Quince, by Jennifer Degenhardt
One year just after Christmas when Ximena is thirteen, she overhears her parents talking - a conversation she is not supposed to hear. She catches the word, “father,” but wonders why they are whispering? Federico is the only father Ximena has ever known since he and her mom married six years ago. Of course, she knows she has a biological father, but her mom never talks about him - and Ximena never asks. All she knows is that he is “away” and doesn’t live near them. But after overhearing her parents’ discussion, she starts to wonder why she has no contact with him.
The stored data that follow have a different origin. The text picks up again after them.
(* ===== verification/PaymentService.v ===== *)
(** * Charges and refunds (services/payment-service: charge_rules.py,
      refund_rules.py, payment_service.py)

    The card ledger is append-only: a charge adds a row, a refund adds a
    reversing row.  Sessions run one at a time, which is what the advisory lock
    gives refunds of one order. *)

From S2P Require Import Prelude PyValue Session.

Module ChargeRules.
Definition STATUS_SUCCESS := "SUCCESS".
Definition STATUS_FAILED := "FAILED".
Definition EVENT_CHARGED := "PaymentCharged".
Definition EVENT_FAILED := "PaymentFailed".
Definition DECLINE_TOKEN := "tok_fail".

Definition authorize (payment_token : option string) : string :=
  if bool_decide (payment_token = Some DECLINE_TOKEN) then STATUS_FAILED else STATUS_SUCCESS.

Definition event_for (status : string) : string :=
  if status =?s STATUS_SUCCESS then EVENT_CHARGED else EVENT_FAILED.

Definition is_declined (status : string) : bool := status =?s STATUS_FAILED.

Inductive IdempotencyOutcome := PROCEED | RETURN_CACHED | RETRY_LATER.

Record IdempotencyDecision := { i_outcome : IdempotencyOutcome; i_detail : string }.

Definition resolve_idempotency (key_was_inserted : bool) (stored_result_id : option string)
    (cached_result_found : bool) : IdempotencyDecision :=
  if key_was_inserted then {| i_outcome := PROCEED; i_detail := "new key" |}
  else if bool_decide (is_Some stored_result_id) && cached_result_found then
    {| i_outcome := RETURN_CACHED; i_detail := "replaying previously committed result" |}
  else if bool_decide (stored_result_id = None) then
    {| i_outcome := RETRY_LATER;
       i_detail := "same idempotency key is still in flight; no committed result yet" |}
  else
    {| i_outcome := RETRY_LATER;
       i_detail := "idempotency key references a result that no longer exists" |}.
End ChargeRules.

Module RefundRules.
Definition STATUS_SUCCESS := "SUCCESS".
Definition STATUS_REFUNDED := "REFUNDED".
Definition STATUS_REFUND_NOOP := "REFUND_NOOP".
Definition SETTLED_STATUSES : list string := [STATUS_REFUNDED; STATUS_REFUND_NOOP].

Inductive RefundOutcome := ALREADY_SETTLED | NO_CHARGE | REVERSED.

Record LedgerEntry := { e_status : string; e_amount_cents : Z }.

Record RefundPlan := {
  p_outcome : RefundOutcome;
  refunded : bool;
  refunded_cents : Z;
  append_status : option string;
  append_amount_cents : Z;
  emit_event : bool;
  p_detail : string;
}.

Definition plan_refund (prior charge : option LedgerEntry) : RefundPlan :=
  match prior with
  | Some prior =>
      {| p_outcome := ALREADY_SETTLED; refunded := e_status prior =?s STATUS_REFUNDED;
         refunded_cents := Z.abs (e_amount_cents prior); append_status := None;
         append_amount_cents := 0; emit_event := false;
         p_detail := "Already settled — returning prior outcome" |}
  | None =>
      match charge with
      | None =>
          {| p_outcome := NO_CHARGE; refunded := false; refunded_cents := 0;
             append_status := Some STATUS_REFUND_NOOP; append_amount_cents := 0;
             emit_event := true;
             p_detail := "No charge found for this order — recorded as no-op" |}
      | Some charge =>
          {| p_outcome := REVERSED; refunded := true; refunded_cents := e_amount_cents charge;
             append_status := Some STATUS_REFUNDED;
             append_amount_cents := - e_amount_cents charge; emit_event := true;
             p_detail := "Refunded " +:+ dec (e_amount_cents charge) +:+ " cents" |}
      end
  end.

Definition net_position (entries : list LedgerEntry) : Z := sumZ e_amount_cents entries.
End RefundRules.

Module PaymentService.
Import RefundRules.

Record PaymentLedger := {
  pl_id : string;
  pl_order_id : string;
  pl_user_id : string;
  pl_amount_cents : Z;
  pl_currency : string;
  pl_payment_token : string;
  pl_status : string;
  pl_created_at : Z;
}.

Record db := {
  ledger : list PaymentLedger;
  pay_outbox : list OutboxMessage;
  pay_keys : key_table;
  pay_draws : nat;
}.

Record ChargeRequest := {
  cr_order_id : string;
  cr_user_id : string;
  cr_amount_cents : Z;
  cr_payment_token : option string;
  cr_currency : option string;
}.

Record RefundRequest := { rf_order_id : string; rf_user_id : string; rf_reason : option string }.

Record RefundResponse := {
  rr_order_id : string;
  rr_refunded : bool;
  rr_refunded_cents : Z;
  rr_status : string;
  rr_detail : string;
}.

Definition with_ledger (f : list PaymentLedger → list PaymentLedger) (d : db) : db :=
  {| ledger := f (ledger d); pay_outbox := pay_outbox d; pay_keys := pay_keys d; pay_draws := pay_draws d |}.
Definition with_pay_outbox (f : list OutboxMessage → list OutboxMessage) (d : db) : db :=
  {| ledger := ledger d; pay_outbox := f (pay_outbox d); pay_keys := pay_keys d; pay_draws := pay_draws d |}.
Definition with_pay_keys (f : key_table → key_table) (d : db) : db :=
  {| ledger := ledger d; pay_outbox := pay_outbox d; pay_keys := f (pay_keys d); pay_draws := pay_draws d |}.
Definition pay_draw (d : db) : db :=
  {| ledger := ledger d; pay_outbox := pay_outbox d; pay_keys := pay_keys d; pay_draws := S (pay_draws d) |}.

Definition find_payment (i : string) (d : db) : option PaymentLedger :=
  List.find (λ r, pl_id r =?s i) (ledger d).

Section handlers.
Context (uuid4 : nat → string) (isoformat : Z → string) (fault : db → option string).

Definition fresh_id : M db string :=
  n <- query pay_draws ;; exec pay_draw ;;; ret (uuid4 n).

(** A missing currency takes the column's default when the row is flushed (the
    event, built before, carries null); a missing token violates its NOT NULL
    at the flush the key lookup causes, outside the handler's [try]. *)
Definition process_charge (request : ChargeRequest) (idempotency_key : string) (now : Z)
    : M db PaymentLedger :=
  known <- query (λ d, bool_decide (idempotency_key ∈ (pay_keys d).*1)) ;;
  (if known : bool then ret tt
   else exec (with_pay_keys (λ ks, ks ++ [(idempotency_key, None)]))) ;;;
  let key_was_inserted := negb known in
  stored_result_id <- (if key_was_inserted then ret None
                       else query (λ d, default None (dict_get (pay_keys d) idempotency_key))) ;;
  cached <- match stored_result_id with
            | Some rid => query (find_payment rid)
            | None => ret None
            end ;;
  let decision := ChargeRules.resolve_idempotency key_was_inserted stored_result_id
                    (bool_decide (is_Some cached)) in
  match ChargeRules.i_outcome decision, cached with
  | ChargeRules.RETURN_CACHED, Some c => ret c
  | ChargeRules.RETURN_CACHED, None => raise (Raised "unreachable: a cached result was found")
  | ChargeRules.RETRY_LATER, _ => raise (Http 409 (ChargeRules.i_detail decision))
  | ChargeRules.PROCEED, _ =>
      match cr_payment_token request with
      | Some token =>
          let status := ChargeRules.authorize (cr_payment_token request) in
          payment_id <- fresh_id ;;
          let ledger_entry :=
            {| pl_id := payment_id; pl_order_id := cr_order_id request;
               pl_user_id := cr_user_id request; pl_amount_cents := cr_amount_cents request;
               pl_currency := default "USD" (cr_currency request); pl_payment_token := token;
               pl_status := status; pl_created_at := now |} in
          exec (with_ledger (λ rows, rows ++ [ledger_entry])) ;;;
          exec (with_pay_outbox (λ ms, ms ++
            [{| aggregate_type := "Payment"; aggregate_id := cr_order_id request;
                msg_type := ChargeRules.event_for status;
                payload := [("id", JStr payment_id); ("order_id", JStr (cr_order_id request));
                            ("user_id", JStr (cr_user_id request));
                            ("amount_cents", JInt (cr_amount_cents request));
                            ("currency", match cr_currency request with Some c => JStr c | None => JNull end);
                            ("status", JStr status);
                            ("created_at", JStr (isoformat now))];
                msg_created_at := now |}])) ;;;
          exec (with_pay_keys (λ ks, dict_set ks idempotency_key (Some payment_id))) ;;;
          commit fault ;;;
          ret ledger_entry
      | None => raise (Raised "IntegrityError")
      end
  end.

Definition order_rows (order : string) (d : db) : list PaymentLedger :=
  List.filter (λ r, pl_order_id r =?s order) (ledger d).

Definition entry_of (r : PaymentLedger) : LedgerEntry :=
  {| e_status := pl_status r; e_amount_cents := pl_amount_cents r |}.

(** [scalar_one_or_none()]: more than one row is an exception. *)
Definition scalar_one_or_none {A} (rows : list A) : M db (option A) :=
  match rows with
  | [] => ret None
  | [r] => ret (Some r)
  | _ => raise (Raised "MultipleResultsFound")
  end.

Definition process_refund (request : RefundRequest) (idempotency_key : string) (now : Z)
    : M db RefundResponse :=
  let order_id := rf_order_id request in
  prior <- query (λ d, head (List.filter (λ r, pl_status r in_ SETTLED_STATUSES) (order_rows order_id d))) ;;
  charges <- query (λ d, List.filter (λ r, pl_status r =?s STATUS_SUCCESS) (order_rows order_id d)) ;;
  charge <- scalar_one_or_none charges ;;
  let plan := plan_refund (entry_of <$> prior) (entry_of <$> charge) in
  match append_status plan with
  | None =>
      ret {| rr_order_id := order_id; rr_refunded := refunded plan;
             rr_refunded_cents := refunded_cents plan;
             rr_status := match prior with Some p => pl_status p | None => "" end;
             rr_detail := p_detail plan |}
  | Some status =>
      row_id <- fresh_id ;;
      let ledger_row :=
        {| pl_id := row_id; pl_order_id := order_id;
           pl_user_id := match charge with Some c => pl_user_id c | None => rf_user_id request end;
           pl_amount_cents := append_amount_cents plan;
           pl_currency := match charge with Some c => pl_currency c | None => "USD" end;
           pl_payment_token := match charge with Some c => pl_payment_token c | None => "n/a" end;
           pl_status := status; pl_created_at := now |} in
      exec (with_ledger (λ rows, rows ++ [ledger_row])) ;;;
      exec (with_pay_outbox (λ ms, ms ++
        [{| aggregate_type := "Payment"; aggregate_id := order_id; msg_type := "PaymentRefunded";
            payload := [("id", JStr row_id); ("order_id", JStr order_id);
                        ("user_id", JStr (pl_user_id ledger_row));
                        ("refunded_cents", JInt (refunded_cents plan));
                        ("currency", JStr (pl_currency ledger_row)); ("status", JStr status);
                        ("reason", match rf_reason request with Some r => JStr r | None => JNull end);
                        ("occurred_at", JStr (isoformat now))];
            msg_created_at := now |}])) ;;;
      commit fault ;;;
      ret {| rr_order_id := order_id; rr_refunded := refunded plan;
             rr_refunded_cents := refunded_cents plan; rr_status := status;
             rr_detail := p_detail plan |}
  end.
End handlers.

(** ** What each request does to the ledger *)

Section effects.
Context (uuid4 : nat → string) (isoformat : Z → string) (fault : db → option string).

Lemma charge_effect request key now d :
  let out := run (process_charge uuid4 isoformat fault request key now) d in
  (out.1 = d ∧ ∀ x, out.2 = inr x → ∃ rid, dict_get (pay_keys d) key = Some (Some rid) ∧
                      find_payment rid d = Some x) ∨
  (key ∉ (pay_keys d).*1 ∧ ∃ row, out.2 = inr row ∧ ledger out.1 = ledger d ++ [row] ∧
     pl_id row = uuid4 (pay_draws d) ∧ pay_draws out.1 = S (pay_draws d) ∧
     pl_order_id row = cr_order_id request ∧ pl_amount_cents row = cr_amount_cents request ∧
     pl_status row = ChargeRules.authorize (cr_payment_token request) ∧
     dict_get (pay_keys out.1) key = Some (Some (pl_id row))).
Proof.
  cbv zeta. unfold run, process_charge. symex. destruct (bool_decide _) eqn:Ek.
  - left. symex. cbn [negb]. symex. destruct (dict_get (pay_keys d) key) as [[rid|]|] eqn:Ed; cbn [default id]; symex.
    + destruct (find_payment rid d) as [c|] eqn:Ef.
      * split; [reflexivity|]. intros x [= <-]. eauto.
      * split; [reflexivity|]. done.
    + by split; [reflexivity|].
    + by split; [reflexivity|].
  - apply bool_decide_eq_false in Ek. symex. cbn [negb]. symex.
    destruct (cr_payment_token request) as [token|] eqn:Et.
    2: { left. by split; [reflexivity|]. }
    cbn [ChargeRules.resolve_idempotency ChargeRules.i_outcome]. unfold fresh_id. symex.
    destruct (fault _); [left; by split; [reflexivity|]|].
    right. split; [done|]. eexists. split_and!; try reflexivity. apply dict_get_set_eq.
Qed.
At the same time, too, life is becoming more challenging for Ximena in school - academically, but mostly socially. Teachers: depending on your students this can be a level 1 or a level 2 book.
Share this Product
This book! You will be drawn in to this story from the start as you become invested in the characters and watch their relationship’s twists and turns. It is touching, suspenseful, heart wrenching, heartwarming, enriching, eye-opening and filled with hope.
It is so RELATABLE
—Every girl will relate to the self-doubt Ximena has. At least I did - I felt like I was 13 again!
—Every kid who has been bullied will relate
—Every boy who has had to be tough and macho all while dealing with emotional pain will relate
—Every kid who was doing terrible in school and just didn’t care because other things were on their mind and heart will relate
—Every child of immigrant parents will relate to their parents being just way more into their heritage.
—Every person who has tried to make a change in their life will relate to how there are always circumstances and other people trying to sabotage your efforts.
It gives positive messages without being preachy:
—the girl volunteers and is so blessed by her relationship with and the wisdom from her surrogate grandmother
—it shows how people in prison can take advantage of programs to grow and change
—family is first and foremost, they are there for each other even when they don’t want to; one of the most special moments (here come the tears) is her father’s love and support of her relationship with her biological father. I don’t want to be too specific and ruin it
And the dog. That part of the story line just gets me. I love the connection he made. Sorry so vague, no spoilers!
Oh yeah, it’s extremely comprehensible, written in simple language without being repetitive or boring and also has a comprehensive glossary.
So, it’s comprehensible. It’s compelling. Just go get this book. Your students (and you!) will love it!